I believe in Christopher Nolan

We live in a time of superhero films, a time of summer blockbusters, a time of unabashed super groups and unwanted reboots.

We also live in the time of Christopher Nolan, whose previous film till then was about a guilt ridden cop who could not sleep. The year is 2005, the year this story begins.

If one would mentally recall the appropriately lit ‘coming soon’ spaces at the cinemas, it would have invariably be a superhero film, either a reboot or a numerical following. They are the perfect mould for a wide release, intact support base and space for extension and a special effects supervisor’s occupational nightmare; but they really did not require anything more than a slice of something of a story to slide between these action sequences.

It was the case before Batman Begins as well, the first live action Batman films went from good to worse, it is also to be remembered that Tim Burton’s Batman was once hailed the movie of the decade; I’ve seen them all including the Joel Schumacher movies which are now seen as the lowest point in any superhero filmdom, but I am yet to see a person who has something good to say about Superman and the Quest for Peace.

I am sure it happens with any franchise as Spiderman now rightly proved, there are times when you do need an over haul; but basically we must understand these are money vehicles for studios, a direct pairing would be the Ajith-Vijay films that we make, by saying that the people in LA only make it better I would risk being called unsavory things. But many fail to realize the whole backbone of all these superhero films are the comics themselves, I cannot speak for the Marvel ones but Nolan’s Batman has been drawn out from not one, but many comic book arcs and it is disheartening to see people lash out in 140 characters or less about TDKR(The Dark Knight Rises) not being as ‘great’ as TDK(The Dark Knight, I’m sure you got that but still).

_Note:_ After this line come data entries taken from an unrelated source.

(* ===== verification/WpaAuth.v ===== *)
(** The WPA authenticator of src/userspace/nas/src/wpa.c: the handlers of association
    messages, of the EAPOL-Key frames of the 4-way and group key handshakes, of TKIP
    MIC failures and of the timers. *)
From stdpp Require Import base option list numbers strings.
From Stdlib Require Import ZArith Lia.
From S2P Require Import Prelude Monad NasState NasSta WpaIe WpaKey NasWnm NasRel WpaMsg NasPae.
Local Open Scope Z_scope.

Definition GTK_INDEX_1 : Z := 1.
Definition GTK_INDEX_2 : Z := 2.
Definition GTK_NEXT_INDEX (ix : Z) : Z := if ix =? GTK_INDEX_1 then GTK_INDEX_2 else GTK_INDEX_1.

Definition WPA_TKIP_CM_DETECT : Z := 60.
Definition WPA_TKIP_CM_BLOCK : Z := 60.
Definition STA_DEAUTH_DELAY_MS : Z := 50.
Definition RETRY_SECS : Z := 1.
Definition RETRY_MSECS : Z := 0.
Definition WPA2_DEFAULT_RETRY_SECS : Z := 0.

Definition all_flags (x mask : Z) : bool := Z.land x mask =? mask.
Definition any_mode (mode : Z) (l : list Z) : bool := has mode (or_all l).

Section Auth.
Context `{E : Env}.

(** ** Small steps shared by the handlers *)

Definition set_state (i : nat) (st : wpa_suppl_state_t) : N unit := set_suppl i (fun s => s <| sp_state := st |>).
Definition set_retry_state (i : nat) (st : wpa_suppl_state_t) : N unit := set_suppl i (fun s => s <| sp_retry_state := st |>).

(** retry_state takes the current state, which becomes [st]. *)
Definition next_state (i : nat) (st : wpa_suppl_state_t) : N unit :=
  set_suppl i (fun s => s <| sp_retry_state := sp_state s |> <| sp_state := st |>).

Definition set_retries (i : nat) (n : Z) : N unit := set_sta i (fun s => s <| st_retries := n |>).
Definition incr_replay (i : nat) : N unit := set_suppl i (fun s => s <| sp_replay ::= wpa_incr_array |>).

Definition delete_wds_timer (i : nat) : N unit :=
  td ← sta i st_wds_td;
  when (negb (td =? 0)) (TIMER_DELETE td ;; set_sta i (fun s => s <| st_wds_td := 0 |>)).

Definition delete_gtk_timer : N unit :=
  td ← wpa wp_gtk_rekey_timer;
  when (negb (td =? 0)) (TIMER_DELETE td ;; set_wpa (fun w => w <| wp_gtk_rekey_timer := 0 |>)).

(** The repeating timer of wpa_start and wpa_request. *)
Definition set_wds_timer (i : nat) (h : timer_handler_t) : N unit :=
  to ← wpa wp_wds_to;
  r ← wpa_set_itimer h (if to =? 0 then 60 else to) 0;
  match snd r with
  | Some id => set_sta i (fun s => s <| st_wds_td := id |>)
  | None => mret tt
  end.

(** The nonce of the global key counter, which is then incremented. *)
Definition take_anonce (i : nat) : N unit :=
  gkc ← wpa wp_global_key_counter;
  set_suppl i (fun s => s <| sp_anonce := gkc |>) ;;
  wpa_incr_gkc.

Who decides whether which is great and which isn’t is a question that not many are wishing to ask, not to others but to themselves. Personally for me Batman Begins is the greatest in the series and It might be because of a skewed up argument as to how the Dark Knight is not all that great, it may be aided because of the sudden rise in the number of people wearing “Why so Serious?” t-shirts and randomly quoting “Some people just like to watch the world burn” whenever they strike a match.

dark-knight-ultimate-trilogy-trailer-header-image

As a famous line goes,” They are the opposite of Batman”

Superman is flawless which makes him boring after a while, what Superman might become is imagined as Dr. Manhattan from the Watchmen, an insensitive mass of nothingness who can never really become human let alone sympathize with us. Nothing but an alien mineral to stop him, his problems are not enemies and a villain like the Joker would have no hold over Superman, it is even doubtful that man of steel would ever indulge in conversation during such a combat. So let’s drop Superman there, let’s leave him in his quest for world peace.

Batman is us, he is human; he doesn’t have any powers and he has as many (if not more) as problems as the average salaried male; in fact never quite recovered from the death of his parents. This very single line lends to further interpretation towards the development of character. Batman Begins simply works because it is as real as it can get.

Christopher Nolan puts in the default ingredients of a coming of age movie and seamlessly binds them to a superhero franchise, it is now clear that the whole idea of Batman Begins came from much irritation of the Joel Schumacher films and Wikipedia informs me that since the success of the Batman reboot, many other comic book adaptations were green lit.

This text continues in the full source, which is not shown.